#### TASK BRIEF:
Needed from the entries below: every line that holds the word "auto".

──────── DATA LISTING

(** X22.  The root-cause end point answers 400 when no model was trained
    and when the SHAP records are missing or empty; on one record or more
    it returns (the first factor it reads always exists), with
    min(5, n) top factors and min(2, n - 1) secondary drivers, and the
    primary cause is the feature of a record whose contribution no record
    exceeds, a record without a contribution (NaN) being primary only when
    no record has one. *)
Theorem root_cause_outcomes (series_sum : list float -> float)
    (model_lab : option (option (list Shap))) :
  let outcome := root_cause_analysis series_sum model_lab in
  (model_lab = None ->
   outcome = Py.HTTPException 400 "Model not trained yet")
  /\ (model_lab = Some None \/ model_lab = Some (Some []) ->
      outcome = Py.HTTPException 400 "SHAP data not available")
  /\ (forall shap,
        model_lab = Some (Some shap) -> shap <> [] ->
        let contribution s :=
          importance s / series_sum (map importance shap) * 100 in
        exists resp,
          outcome = Py.Returned resp
          /\ List.length (top_factors resp)
             = Nat.min 5 (List.length shap)
          /\ List.length (secondary_drivers resp)
             = Nat.min 2 (List.length shap - 1)
          /\ exists s,
               In s shap
               /\ driver_feature (primary_cause resp) = feature s
               /\ forall s', In s' shap ->
                    (contribution s <? contribution s') = false
                    /\ (isna (contribution s) = true ->
                        isna (contribution s') = true)).
Proof.
  intros outcome. unfold outcome. split; [now intros ->|]. split.
  - now intros [->| ->].
  - intros shap -> Hne.
    pose (contribution := fun s : Shap =>
            importance s / series_sum (map importance shap) * 100).
    assert (Hout : root_cause_analysis series_sum (Some (Some shap))
                   = match factors series_sum shap with
                     | [] => Py.Raised "IndexError"
                     | primary :: rest =>
                         Py.Returned
                           (mkResponse (primary :: rest)
                              (mkDriver (factor_feature primary)
                                 "Primary driver based on highest model contribution")
                              (map (fun f => mkDriver (factor_feature f)
                                 "Secondary contributor to inventory loss")
                                 (firstn 2 rest))
                              [ "Improve return handling for top-risk distributors";
                                "Optimize delivery quantities using demand signals";
                                "Reduce storage duration for slow-moving inventory" ]%string)
                     end).
    { destruct shap; [contradiction|reflexivity]. }
    rewrite Hout. clear Hout. unfold factors.
    set (frame := with_contribution series_sum shap).
    assert (Hframe : forall s c, In (s, c) frame <->
                                 In s shap /\ c = contribution s).
    { intros s c. unfold frame, with_contribution. rewrite in_map_iff.
      split.
      - intros [s' [[= <- <-] Hs]]. auto.
      - intros [Hs ->]. exists s. auto. }
    assert (Hlen : List.length frame = List.length shap)
      by (unfold frame, with_contribution; apply length_map).
    destruct (ranking (@snd Shap float) 5 frame) as (Hl & Hin & Hs & _).
    pose proof (sort_desc_sorted (@snd Shap float) frame) as Hsorted.
    pose proof (sort_desc_perm (@snd Shap float) frame) as Hperm.
    destruct (head 5 (sort_desc snd frame)) as [|[s0 c0] rest] eqn:E.
    { exfalso. simpl in Hl. rewrite Hlen in Hl.
      destruct shap; [contradiction|simpl in Hl; lia]. }
    cbn [map]. eexists. split; [reflexivity|].
    cbn [top_factors secondary_drivers primary_cause driver_feature
         factor_feature fst].
    rewrite Hlen in Hl. cbn [List.length] in Hl. split; [|split].
    + cbn [List.length]. now rewrite length_map.
    + rewrite length_map, length_firstn, length_map. lia.
    + assert (H0 : In (s0, c0) frame) by (apply Hin; now left).
      apply Hframe in H0. destruct H0 as [Hs0 ->].
      exists s0. split; [exact Hs0|]. split; [reflexivity|].
      intros s' Hs'.
      apply (before_spec (contribution s0) (contribution s')).
      destruct (head_cons _ _ _ _ E) as [l' El].
      rewrite El in Hsorted.
      apply (sorted_first_precedes_all (@snd Shap float) _ _ Hsorted
               (s', contribution s')).
      rewrite <- El.
      apply (Permutation_in _ (Permutation_sym Hperm)).
      apply Hframe. auto.
Qed.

────────────────

#### WORKED SOLUTION:
      - intros [s' [[= <- <-] Hs]]. auto.
      - intros [Hs ->]. exists s. auto. }
      apply Hframe. auto.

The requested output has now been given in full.